Beginning with the line that contains "(a : A) (s : S) (Q", output each line below exactly through the last one, both included, and nothing else.

------------------------------------------------------------------------

(** * Search data of package tempofb: builders and readers

    A shallow embedding of [pkg/tempofb/searchdata_util.go]: the mutable
    search entry, the page builder, and the readers [Get], [Contains],
    [ContainsTag], [FindTag] and [binarySearch].

    Go's [int] is a 64-bit signed integer and is carried by [Z] with its
    wrap-around written out; [uint64] timestamps are carried by [N] (they
    are only compared, never added); [string] and [[]byte] are carried by
    [String.string], whose characters are the 256 byte values. *)

From Stdlib Require Import ZArith NArith List String Ascii Bool Lia Sorted.
Import ListNotations.
Local Open Scope Z_scope.

(** ** Outcomes of a Go call *)

(** A call returns normally, panics (a failed assertion of the buffer
    library, or a read outside a vector), or is still running when the
    fuel granted to a loop is used up. *)
Inductive outcome (A : Type) : Type :=
| Ok (a : A)
| Panic
| Timeout.
Arguments Ok {A} a.
Arguments Panic {A}.
Arguments Timeout {A}.

Definition obind {A B} (m : outcome A) (f : A -> outcome B) : outcome B :=
  match m with
  | Ok a => f a
  | Panic => Panic
  | Timeout => Timeout
  end.

Notation "x <- m ;; k" := (obind m (fun x => k))
  (at level 61, m at next level, right associativity).
Notation "' pat <- m ;; k" := (obind m (fun x => match x with pat => k end))
  (at level 61, pat pattern, m at next level, right associativity).
Definition get {S} : M S S := λ s, Ok (s, s).
Definition put {S} (s : S) : M S unit := λ _, Ok (tt, s).
Definition gets {S A} (f : S → A) : M S A := λ s, Ok (f s, s).
Definition modify {S} (f : S → S) : M S unit := λ s, Ok (tt, f s).
Definition panic {S A} (msg : string) : M S A := λ _, Panic msg.

(** Total correctness of a stateful computation: it does not panic and its
    result and final state satisfy [Q]. *)
Definition runs {S A} (m : M S A) (s : S) (Q : A → S → Prop) : Prop :=
  match m s with Ok (a, s') => Q a s' | Panic _ => False end.

Section Runs.
Context {S : Type}.

Lemma runs_ret {A} (a : A) (s : S) (Q : A → S → Prop) :
  Q a s → runs (mret a) s Q.
Proof. done. Qed.

Lemma runs_bind {A B} (m : M S A) (f : A → M S B) s (Q : B → S → Prop) :
  runs m s (λ a s', runs (f a) s' Q) → runs (m ≫= f) s Q.
Proof. unfold runs, mbind, M_bind. by destruct (m s) as [[??]|]. Qed.

Lemma runs_conseq {A} (m : M S A) s (Q Q' : A → S → Prop) :
  runs m s Q → (∀ a s', Q a s' → Q' a s') → runs m s Q'.
Proof. unfold runs. destruct (m s) as [[??]|]; naive_solver. Qed.

Lemma runs_and {A} (m : M S A) s (Q Q' : A → S → Prop) :
  runs m s Q → runs m s Q' → runs m s (λ a s', Q a s' ∧ Q' a s').
Proof. unfold runs. destruct (m s) as [[??]|]; done. Qed.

------------------------------------------------------------------------

FINISHED EXERCISE
Lemma runs_ret {A} (a : A) (s : S) (Q : A → S → Prop) :
  Q a s → runs (mret a) s Q.
Proof. done. Qed.

Lemma runs_bind {A B} (m : M S A) (f : A → M S B) s (Q : B → S → Prop) :
  runs m s (λ a s', runs (f a) s' Q) → runs (m ≫= f) s Q.
Proof. unfold runs, mbind, M_bind. by destruct (m s) as [[??]|]. Qed.

Lemma runs_conseq {A} (m : M S A) s (Q Q' : A → S → Prop) :
  runs m s Q → (∀ a s', Q a s' → Q' a s') → runs m s Q'.
Proof. unfold runs. destruct (m s) as [[??]|]; naive_solver. Qed.

Lemma runs_and {A} (m : M S A) s (Q Q' : A → S → Prop) :
  runs m s Q → runs m s Q' → runs m s (λ a s', Q a s' ∧ Q' a s').
Proof. unfold runs. destruct (m s) as [[??]|]; done. Qed.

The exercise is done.